---- EXCERPTED DATA

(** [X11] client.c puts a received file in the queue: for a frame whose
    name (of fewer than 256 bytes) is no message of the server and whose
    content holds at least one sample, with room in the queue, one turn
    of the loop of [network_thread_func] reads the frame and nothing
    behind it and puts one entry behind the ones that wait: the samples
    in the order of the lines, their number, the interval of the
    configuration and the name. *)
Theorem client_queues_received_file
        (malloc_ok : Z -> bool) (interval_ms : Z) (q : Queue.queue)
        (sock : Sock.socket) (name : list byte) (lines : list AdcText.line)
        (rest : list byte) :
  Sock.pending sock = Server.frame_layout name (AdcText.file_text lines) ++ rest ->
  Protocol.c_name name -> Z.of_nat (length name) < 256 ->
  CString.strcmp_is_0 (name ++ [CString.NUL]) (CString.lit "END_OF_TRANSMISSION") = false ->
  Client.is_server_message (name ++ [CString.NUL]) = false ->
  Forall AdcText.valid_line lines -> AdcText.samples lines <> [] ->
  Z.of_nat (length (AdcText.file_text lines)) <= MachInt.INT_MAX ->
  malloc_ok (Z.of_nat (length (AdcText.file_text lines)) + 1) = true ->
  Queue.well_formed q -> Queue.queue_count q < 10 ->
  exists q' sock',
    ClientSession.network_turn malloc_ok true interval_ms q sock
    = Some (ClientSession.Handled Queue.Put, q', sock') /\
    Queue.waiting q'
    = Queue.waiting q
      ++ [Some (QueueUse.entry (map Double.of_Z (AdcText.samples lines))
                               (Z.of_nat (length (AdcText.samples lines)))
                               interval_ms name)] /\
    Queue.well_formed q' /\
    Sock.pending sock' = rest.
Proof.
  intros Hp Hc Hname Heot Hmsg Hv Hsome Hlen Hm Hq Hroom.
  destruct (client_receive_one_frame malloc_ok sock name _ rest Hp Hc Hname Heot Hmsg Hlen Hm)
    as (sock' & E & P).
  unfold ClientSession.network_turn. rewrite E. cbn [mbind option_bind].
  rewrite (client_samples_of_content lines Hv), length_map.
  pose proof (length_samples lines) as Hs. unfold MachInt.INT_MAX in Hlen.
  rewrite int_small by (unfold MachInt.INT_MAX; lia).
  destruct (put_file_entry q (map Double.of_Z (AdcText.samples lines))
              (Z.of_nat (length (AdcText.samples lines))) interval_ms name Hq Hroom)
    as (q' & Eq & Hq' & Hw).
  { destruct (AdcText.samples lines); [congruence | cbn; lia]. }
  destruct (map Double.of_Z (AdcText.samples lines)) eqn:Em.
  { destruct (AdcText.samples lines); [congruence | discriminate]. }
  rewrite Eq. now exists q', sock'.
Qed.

--------

* TASK DIRECTIONS *
From the line containing "pose proof (length_samples" through the last line of the entries above, print each line exactly as it stands.

* RESULT OF THIS EXERCISE *
  pose proof (length_samples lines) as Hs. unfold MachInt.INT_MAX in Hlen.
  rewrite int_small by (unfold MachInt.INT_MAX; lia).
  destruct (put_file_entry q (map Double.of_Z (AdcText.samples lines))
              (Z.of_nat (length (AdcText.samples lines))) interval_ms name Hq Hroom)
    as (q' & Eq & Hq' & Hw).
  { destruct (AdcText.samples lines); [congruence | cbn; lia]. }
  destruct (map Double.of_Z (AdcText.samples lines)) eqn:Em.
  { destruct (AdcText.samples lines); [congruence | discriminate]. }
  rewrite Eq. now exists q', sock'.
Qed.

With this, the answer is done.